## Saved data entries

━━━━━━━━

(** Fuel is no restriction: what some fuel parses, any fuel that is
    [enough] for the units read parses as well. *)
Lemma parse_fuel n :
  (forall s v rest,
      parse_value n s = Some (v, rest) ->
      (length rest < length s)%nat
      /\ forall m, enough s rest m -> parse_value m s = Some (v, rest))
  /\ (forall s vs rest,
        parse_elements n s = Some (vs, rest) ->
        (length rest < length s)%nat
        /\ forall m, enough s rest m -> parse_elements m s = Some (vs, rest))
  /\ (forall s ms rest,
        parse_members n s = Some (ms, rest) ->
        (length rest < length s)%nat
        /\ forall m, enough s rest m -> parse_members m s = Some (ms, rest)).
Proof.
  unfold enough.
  induction n as [|n (IHv & IHe & IHm)]; [done|]. split; [|split].
  - intros s v rest. cbn [parse_value].
    pose proof (skip_ws_length s) as Hws.
    destruct (skip_ws s) as [|c r] eqn:Es; [done|]. cbn [length] in Hws.
    destruct (c =? 34) eqn:E34.
    { destruct (parse_chars r) as [[str rest']|] eqn:E; [|done].
      cbn [mbind option_bind]. intros [= <- <-].
      pose proof (parse_chars_length _ _ _ E). split; [lia|].
      intros [|m] Hm; [lia|]. cbn [parse_value]. by rewrite Es, E34, E. }
    destruct (c =? 91) eqn:E91.
    { pose proof (skip_ws_length r) as Hwr.
      assert (Hcase :
        (exists rest', skip_ws r = 93 :: rest')
        \/ match skip_ws r with 93 :: _ => False | _ => True end).
      { destruct (skip_ws r) as [|c' r']; [by right|].
        destruct c' as [|p]; [by right|].
        do 7 (destruct p as [p|p|]; try (by right)). left. by eexists. }
      destruct Hcase as [[rest' Er]|Hne].
      - rewrite Er in *. intros [= ? ?]; subst. cbn [length] in Hwr. split; [lia|].
        intros [|m] Hm; [lia|]. cbn [parse_value]. by rewrite Es, E34, E91, Er.
      - assert (Hstep : forall k,
          match skip_ws r with
          | 93 :: rest0 => Some (JArray [], rest0)
          | _ => '(vs, rest0) ← parse_elements k r; Some (JArray vs, rest0)
          end = '(vs, rest0) ← parse_elements k r; Some (JArray vs, rest0)).
        { intros k. destruct (skip_ws r) as [|c' r']; [done|].
          destruct c' as [|p]; [done|].
          repeat (destruct p as [p|p|]; try done). }
        rewrite Hstep.
        destruct (parse_elements n r) as [[vs rest']|] eqn:E; [|done].
        cbn [mbind option_bind]. intros [= <- <-].
        apply IHe in E as [Hlen Hfuel]. split; [lia|].
        intros [|m] Hm; [lia|]. cbn [parse_value]. rewrite Es, E34, E91, Hstep.
        rewrite Hfuel by lia. done. }
    destruct (c =? 123) eqn:E123.
    { pose proof (skip_ws_length r) as Hwr.
      assert (Hcase :
        (exists rest', skip_ws r = 125 :: rest')
        \/ match skip_ws r with 125 :: _ => False | _ => True end).
      { destruct (skip_ws r) as [|c' r']; [by right|].
        destruct c' as [|p]; [by right|].
        do 7 (destruct p as [p|p|]; try (by right)). left. by eexists. }
      destruct Hcase as [[rest' Er]|Hne].
      - rewrite Er in *. intros [= ? ?]; subst. cbn [length] in Hwr. split; [lia|].
        intros [|m] Hm; [lia|]. cbn [parse_value]. by rewrite Es, E34, E91, E123, Er.
      - assert (Hstep : forall k,
          match skip_ws r with
          | 125 :: rest0 => Some (JObject [], rest0)
          | _ => '(ms, rest0) ← parse_members k r; Some (JObject ms, rest0)
          end = '(ms, rest0) ← parse_members k r; Some (JObject ms, rest0)).
        { intros k. destruct (skip_ws r) as [|c' r']; [done|].
          destruct c' as [|p]; [done|].
          repeat (destruct p as [p|p|]; try done). }
        rewrite Hstep.
        destruct (parse_members n r) as [[ms rest']|] eqn:E; [|done].
        cbn [mbind option_bind]. intros [= <- <-].
        apply IHm in E as [Hlen Hfuel]. split; [lia|].
        intros [|m] Hm; [lia|]. cbn [parse_value]. rewrite Es, E34, E91, E123, Hstep.
        rewrite Hfuel by lia. done. }
    assert (Hlit : forall p (v0 : JSON),
      (rest' ← strip_prefix p r; Some (v0, rest')) = Some (v, rest) ->
      (length rest < length s)%nat).
    { intros p v0. destruct (strip_prefix p r) as [rest'|] eqn:E; [|done].
      cbn [mbind option_bind]. intros [= _ <-].
      apply strip_prefix_length in E. lia. }
    destruct (c =? 116) eqn:E116.
    { intros H. split; [by eapply Hlit|].
      intros [|m] Hm; [apply Hlit in H; lia|].
      cbn [parse_value]. by rewrite Es, E34, E91, E123, E116. }
    destruct (c =? 102) eqn:E102.
    { intros H. split; [by eapply Hlit|].
      intros [|m] Hm; [apply Hlit in H; lia|].
      cbn [parse_value]. by rewrite Es, E34, E91, E123, E116, E102. }
    destruct (c =? 110) eqn:E110.
    { intros H. split; [by eapply Hlit|].
      intros [|m] Hm; [apply Hlit in H; lia|].
      cbn [parse_value]. by rewrite Es, E34, E91, E123, E116, E102, E110. }
    intros H. pose proof (parse_number_length _ _ _ H) as Hlen. cbn [length] in Hlen.
    split; [lia|]. intros [|m] Hm; [lia|].
    cbn [parse_value]. by rewrite Es, E34, E91, E123, E116, E102, E110.
  - intros s vs rest. cbn [parse_elements].
    destruct (parse_value n s) as [[v s1]|] eqn:E; [|done]. cbn [mbind option_bind].
    apply IHv in E as [Hlen Hfuel].
    pose proof (skip_ws_length s1) as Hws.
    destruct (skip_ws s1) as [|c s2] eqn:Es; [done|]. cbn [length] in Hws.
    destruct c as [|p]; [done|].
    repeat (destruct p as [p|p|]; try done).
    + intros [= <- <-]. split; [lia|].
      intros [|m] Hm; [lia|]. cbn [parse_elements].
      rewrite Hfuel by lia. cbn [mbind option_bind]. by rewrite Es.
    + destruct (parse_elements n s2) as [[vs' rest']|] eqn:E'; [|done].
      cbn [mbind option_bind]. intros [= <- <-].
      apply IHe in E' as [Hlen' Hfuel']. split; [lia|].
      intros [|m] Hm; [lia|]. cbn [parse_elements].
      rewrite Hfuel by lia. cbn [mbind option_bind]. rewrite Es.
      rewrite Hfuel' by lia. done.
  - intros s ms rest. cbn [parse_members].
    pose proof (skip_ws_length s) as Hws0.
    destruct (skip_ws s) as [|c0 s1] eqn:Es0; [done|]. cbn [length] in Hws0.
    destruct c0 as [|p]; [done|].
    repeat (destruct p as [p|p|]; try done).
    destruct (parse_chars s1) as [[k s2]|] eqn:Ek; [|done]. cbn [mbind option_bind].
    pose proof (parse_chars_length _ _ _ Ek) as Hk.
    pose proof (skip_ws_length s2) as Hws2.
    destruct (skip_ws s2) as [|c2 s3] eqn:Es2; [done|]. cbn [length] in Hws2.
    destruct c2 as [|p]; [done|].
    repeat (destruct p as [p|p|]; try done).
    destruct (parse_value n s3) as [[v s4]|] eqn:E; [|done]. cbn [mbind option_bind].
    apply IHv in E as [Hlen Hfuel].
    pose proof (skip_ws_length s4) as Hws4.
    destruct (skip_ws s4) as [|c4 s5] eqn:Es4; [done|]. cbn [length] in Hws4.
    destruct c4 as [|p]; [done|].
    repeat (destruct p as [p|p|]; try done).
    + intros [= <- <-]. split; [lia|].
      intros [|m] Hm; [lia|]. cbn [parse_members].
      rewrite Es0, Ek. cbn [mbind option_bind]. rewrite Es2.
      rewrite Hfuel by lia. cbn [mbind option_bind]. by rewrite Es4.
    + destruct (parse_members n s5) as [[ms' rest']|] eqn:E'; [|done].
      cbn [mbind option_bind]. intros [= <- <-].
      apply IHm in E' as [Hlen' Hfuel']. split; [lia|].
      intros [|m] Hm; [lia|]. cbn [parse_members].
      rewrite Es0, Ek. cbn [mbind option_bind]. rewrite Es2.
      rewrite Hfuel by lia. cbn [mbind option_bind]. rewrite Es4.
      rewrite Hfuel' by lia. done.
Qed.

━━━━━━━━

## Action item
Retype the entries above exactly, but only from the line containing "parse_value n s = Some (v, rest) ->" through the line containing "E34, E91, Er.", both included.

## Task result
      parse_value n s = Some (v, rest) ->
      (length rest < length s)%nat
      /\ forall m, enough s rest m -> parse_value m s = Some (v, rest))
  /\ (forall s vs rest,
        parse_elements n s = Some (vs, rest) ->
        (length rest < length s)%nat
        /\ forall m, enough s rest m -> parse_elements m s = Some (vs, rest))
  /\ (forall s ms rest,
        parse_members n s = Some (ms, rest) ->
        (length rest < length s)%nat
        /\ forall m, enough s rest m -> parse_members m s = Some (ms, rest)).
Proof.
  unfold enough.
  induction n as [|n (IHv & IHe & IHm)]; [done|]. split; [|split].
  - intros s v rest. cbn [parse_value].
    pose proof (skip_ws_length s) as Hws.
    destruct (skip_ws s) as [|c r] eqn:Es; [done|]. cbn [length] in Hws.
    destruct (c =? 34) eqn:E34.
    { destruct (parse_chars r) as [[str rest']|] eqn:E; [|done].
      cbn [mbind option_bind]. intros [= <- <-].
      pose proof (parse_chars_length _ _ _ E). split; [lia|].
      intros [|m] Hm; [lia|]. cbn [parse_value]. by rewrite Es, E34, E. }
    destruct (c =? 91) eqn:E91.
    { pose proof (skip_ws_length r) as Hwr.
      assert (Hcase :
        (exists rest', skip_ws r = 93 :: rest')
        \/ match skip_ws r with 93 :: _ => False | _ => True end).
      { destruct (skip_ws r) as [|c' r']; [by right|].
        destruct c' as [|p]; [by right|].
        do 7 (destruct p as [p|p|]; try (by right)). left. by eexists. }
      destruct Hcase as [[rest' Er]|Hne].
      - rewrite Er in *. intros [= ? ?]; subst. cbn [length] in Hwr. split; [lia|].
        intros [|m] Hm; [lia|]. cbn [parse_value]. by rewrite Es, E34, E91, Er.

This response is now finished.